**Stored data entries**
(** C3.  With a goal-selector name other than "mid_point", start-up logs
    the error and goes on: the main loop is reached with [goal_selector]
    still null, its first tick runs, and the first tick on which the pose
    is refreshed calls through the null pointer. *)
Theorem unknown_selector_still_spins
  (cfg : Config) (name : string) (a : Tick) (rest : list Tick) :
  goal_selector_type cfg = Some name ->
  String.eqb name "mid_point" = false ->
  outcome (startup cfg) = Done (start None)
  /\ (exists tr,
        trace (spin cfg (a :: rest)) =
          trace (add_causes (cause_parameters cfg) (replan_conditions cfg))
            ++ E_ROS_ERROR ("String " ++ name
                              ++ " does not name a valid goal selector")
            :: E_mapReceived (mapReceived a) :: tr)
  /\ (mapReceived a = true -> refreshPose a = true ->
      outcome (spin cfg (a :: rest)) = Undefined NullSelector).
Proof.
  intros Hty Hname.
  assert (Hsetup : setup_goal_selector (goal_selector_type cfg) =
            ([E_ROS_ERROR ("String " ++ name
                             ++ " does not name a valid goal selector")],
             Done None)).
  { rewrite Hty. simpl. rewrite Hname. reflexivity. }
  assert (Hstart : startup cfg =
            (trace (add_causes (cause_parameters cfg) (replan_conditions cfg))
               ++ [E_ROS_ERROR ("String " ++ name
                                  ++ " does not name a valid goal selector")],
             Done (start None))).
  { unfold startup. rewrite Hsetup.
    pose proof (add_causes_Done (cause_parameters cfg) (replan_conditions cfg))
      as Hc.
    destruct (add_causes (cause_parameters cfg) (replan_conditions cfg))
      as [tr0 r]. simpl in Hc. subst r. reflexivity. }
  split; [rewrite Hstart; reflexivity|]. split.
  - unfold spin. rewrite Hstart. unfold bind at 1.
    destruct (tick_trace_head (start None) a) as [t1 Ht1].
    destruct (trace_bind_prefix (tick (start None) a)
                (fun n1 => bind (spinOnce n1 a)
                   (fun n2 => bind (emit E_sleep) (fun _ => ret n2))))
      as [t2 Ht2].
    destruct (trace_bind_prefix (iteration (start None) a)
                (fun n1 => loop n1 rest)) as [t3 Ht3].
    change (bind (iteration (start None) a) (fun n1 => loop n1 rest))
      with (loop (start None) (a :: rest)) in Ht3.
    fold (iteration (start None) a) in Ht2.
    rewrite Ht2, Ht1 in Ht3.
    destruct (loop (start None) (a :: rest)) as [tr r]. simpl in Ht3.
    subst tr. unfold trace. simpl fst. exists (t1 ++ t2 ++ t3).
    rewrite <- !app_assoc. reflexivity.
  - intros Hm Hp. unfold spin.
    assert (Ho : outcome (startup cfg) = Done (start None))
      by (rewrite Hstart; reflexivity).
    rewrite (outcome_bind_Done _ _ Ho). simpl loop.
    apply outcome_bind_Undefined. unfold iteration.
    apply outcome_bind_Undefined.
    rewrite (tick_scan (start None) a Hm eq_refl Hp (orb_true_r _)).
    reflexivity.
Qed.

End Properties.

(** ** Concrete runs *)

(** The whole node on a frontier map whose frontiers are all declined:
    the map arrives during the first iteration, the second tick scans. *)
Example spin_all_declined :
  @spin even_only plain_config
    [ ev_tick false false false false [[1; 3]];
      ev_tick true true false false [] ]
  = ([E_mapReceived false; E_spinOnce; E_sleep;
      E_mapReceived true; E_setMapReceived; E_refreshPose true;
      E_replan false; E_printStatus; E_decideGoal;
      ev_select 1 false; ev_select 3 false],
     Undefined PastTheEnd).
Proof. reflexivity. Qed.

(** The same with a map that has no frontier at all. *)
Example spin_empty_frontier_map :
  @spin even_only plain_config
    [ ev_tick false false false false [[]];
      ev_tick true true false false [] ]
  = ([E_mapReceived false; E_spinOnce; E_sleep;
      E_mapReceived true; E_setMapReceived; E_refreshPose true;
      E_replan false; E_printStatus; E_decideGoal],
     Undefined PastTheEnd).
Proof. reflexivity. Qed.

(** A normal start: the first scan accepts frontier 2 and the goal 20 is
    dispatched although no replanning cause fired. *)
Example spin_first_goal :
  @spin even_only plain_config
    [ ev_tick false false false false [[1; 2; 3]];
      ev_tick true true false false [] ]
  = ([E_mapReceived false; E_spinOnce; E_sleep;
      E_mapReceived true; E_setMapReceived; E_refreshPose true;
      E_replan false; E_printStatus; E_decideGoal;
      ev_select 1 false; ev_select 2 true;
      ev_publish_f_goal 2; ev_publish_goal 20; ev_goTo 20;
      E_spinOnce; E_sleep],
     Done (ev_node [1; 2; 3] (Some tt) false false true)).
Proof. reflexivity. Qed.
(** * rest-router: a shallow embedding of [src/rest-router.js]

    The class [RESTRouter] builds an Express router exposing one REST
    resource per table of a database.  Its own code is the constructor, the
    static method [create] and the method [createRouter]; Express, Sequelize,
    SequelizeAuto and epilogue are libraries it calls.  The embedding keeps
    JavaScript values, objects as ordered property lists, the heap of router
    objects that [createRouter] mutates, and the promise it returns. *)

From Stdlib Require Import Ascii.
From stdpp Require Import base decidable option numbers list sorting strings pretty gmap.

Set Warnings "-register-all".

Local Open Scope string_scope.
Local Open Scope list_scope.

(** ** JavaScript values *)

(** Plain data objects are kept by value, as their own enumerable string-keyed
    properties in creation order.  Host objects that the program mutates
    (Express routers and applications) live on the heap and are referred to
    by address.  Numbers enter this program only through [ToBoolean], so the
    integer-valued ones and [NaN] stand for the type. *)
Inductive value : Type :=
| VUndefined
| VNull
| VBool (b : bool)
| VNum (z : Z)
| VNaN
| VStr (s : string)
| VObject (props : list (string * value))
| VRef (l : nat).

Abbreviation props := (list (string * value)).

(** [ToBoolean]: what [router ? .. : ..] and [if (error)] test. *)
Definition truthy (v : value) : bool :=
  match v with
  | VUndefined | VNull | VNaN => false
  | VBool b => b
  | VNum z => negb (z =? 0)%Z
  | VStr s => negb (String.eqb s "")
  | VObject _ | VRef _ => true
  end.

(** ** Objects as ordered property lists *)

(** [o[k] = v]: an existing property keeps its place, a new one goes last. *)
Fixpoint obj_set (k : string) (v : value) (o : props) : props :=
  match o with
  | [] => [(k, v)]
  | (k', v') :: o' =>
      if decide (k = k') then (k, v) :: o' else (k', v') :: obj_set k v o'
  end.

(** [o[k]], as an own property or not at all. *)
Fixpoint obj_lookup (k : string) (o : props) : option value :=
  match o with
  | [] => None
  | (k', v) :: o' => if decide (k = k') then Some v else obj_lookup k o'
  end.

(** [o[k]] as an expression: [undefined] when the property is missing. *)
Definition obj_get (k : string) (o : props) : value :=
  default VUndefined (obj_lookup k o).
(** What a gradient pattern needs to know of a match and its replacement:
    both begin with the letter b and end with their only semicolon, and
    the match closes with a parenthesis whenever the replacement does. *)
Definition letterB : char := 98%N.

Definition sameShape (matched replacement : jsstring) : Prop :=
  exists M1 R0,
    matched = letterB :: M1
    /\ replacement = letterB :: R0 ++ [semicolon]
    /\ without semicolon R0 = true
    /\ (closes (letterB :: R0) = true ->
        exists M0, M1 = M0 ++ [semicolon]
                   /\ without semicolon M0 = true
                   /\ closes (letterB :: M0) = true).

Lemma gradient_local (name : jsstring) :
  without letterB (name ++ js "-gradient(") = true ->
  forall x matched replacement rest o,
    x <> [] -> sameShape matched replacement ->
    gradientAt name (x ++ replacement ++ o) <> None ->
    gradientAt name (x ++ matched ++ rest) <> None.
Proof.
  intros Hname x matched replacement rest o Hx
    [M1 [R0 [-> [-> [HR Hclose]]]]] Hr.
  apply gradientAt_test in Hr as [s1 [s2 [E1 [E2 E3]]]].
  apply gradientAt_test.
  cbn [app] in E1. rewrite <- app_assoc in E1. cbn [app] in E1.
  change (js "background:") with (letterB :: js "ackground:") in E1.
  destruct (strip_within_first letterB (js "ackground:") x letterB _ _ Hx
              eq_refl E1) as [x2 [-> ->]].
  rewrite (dropWhile_stop isSpace x2 letterB _ eq_refl) in E2.
  destruct (strip_within _ _ _ _ _ Hname E2) as [x4 [Ex4 ->]].
  exists (x2 ++ (letterB :: M1) ++ rest), (x4 ++ (letterB :: M1) ++ rest).
  split; [|split].
  - change (letterB :: js "ackground:") with (js "background:").
    rewrite <- app_assoc. apply strip_app.
  - cbn [app]. rewrite (dropWhile_stop isSpace x2 letterB _ eq_refl).
    rewrite Ex4, <- app_assoc. apply strip_app.
  - destruct (first_failure (notChar (ch ";")) x4)
      as [Hall|[a [c [b [-> [Ha Hc]]]]]].
    + change (x4 ++ letterB :: R0 ++ semicolon :: o)
        with (x4 ++ (letterB :: R0) ++ semicolon :: o) in E3.
      rewrite bodyTest_all in E3
        by (unfold without; rewrite forallb_app; cbn [forallb];
            apply andb_true_iff; split; [exact Hall|exact HR]).
      destruct (closes_last x4 R0 letterB E3) as [g1 Eg].
      destruct Hclose as [M0 [-> [HM HcM]]].
      { rewrite Eg. apply closes_snoc. intros ->. discriminate. }
      cbn [app]. rewrite <- app_assoc. cbn [app].
      change (x4 ++ letterB :: M0 ++ semicolon :: rest)
        with (x4 ++ (letterB :: M0) ++ semicolon :: rest).
      rewrite bodyTest_all
        by (unfold without; rewrite forallb_app; cbn [forallb];
            apply andb_true_iff; split; [exact Hall|exact HM]).
      now apply closes_app.
    + rewrite <- E3. apply bodyTest_cut; assumption.
Qed.

(** What the pattern of background images needs to know of one of its own
    matches: it begins with the letter b and its only closing parenthesis
    is followed by the semicolon that ends it. *)
Definition closeParen : char := 41%N.

Definition imageShape (matched replacement : jsstring) : Prop :=
  exists Mp R1,
    matched = letterB :: Mp ++ [closeParen; semicolon]
    /\ without closeParen Mp = true
    /\ replacement = letterB :: R1.

Lemma backgroundImageAt_test (s : jsstring) :
  backgroundImageAt s <> None
  <-> exists s1 s2,
        strip (js "background-image:") s = Some s1
        /\ strip (js "url(") (dropWhile isSpace s1) = Some s2
        /\ strip (js ");") (dropWhile (notChar (ch ")")) s2) <> None.
Proof.
  unfold backgroundImageAt.
  destruct (strip (js "background-image:") s) as [s1|];
    [|split; [intros E; now elim E|intros [? [? [E _]]]; discriminate]].
  destruct (strip (js "url(") (dropWhile isSpace s1)) as [s2|] eqn:E0;
    [|split; [intros E; now elim E
             |intros [s1' [s2' [E1 [E2 _]]]]; injection E1 as <-; congruence]].
  split.
  - intros E. now exists s1, s2.
  - intros [s1' [s2' [E1 [E2 E3]]]]. injection E1 as <-.
    rewrite E0 in E2. now injection E2 as <-.
Qed.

**WHAT YOU ARE ASKED TO DO**
Lines holding the word "Example" are the answer; copy each one from the records above.

**THE COMPLETED TASK**
Example spin_all_declined :
Example spin_empty_frontier_map :
Example spin_first_goal :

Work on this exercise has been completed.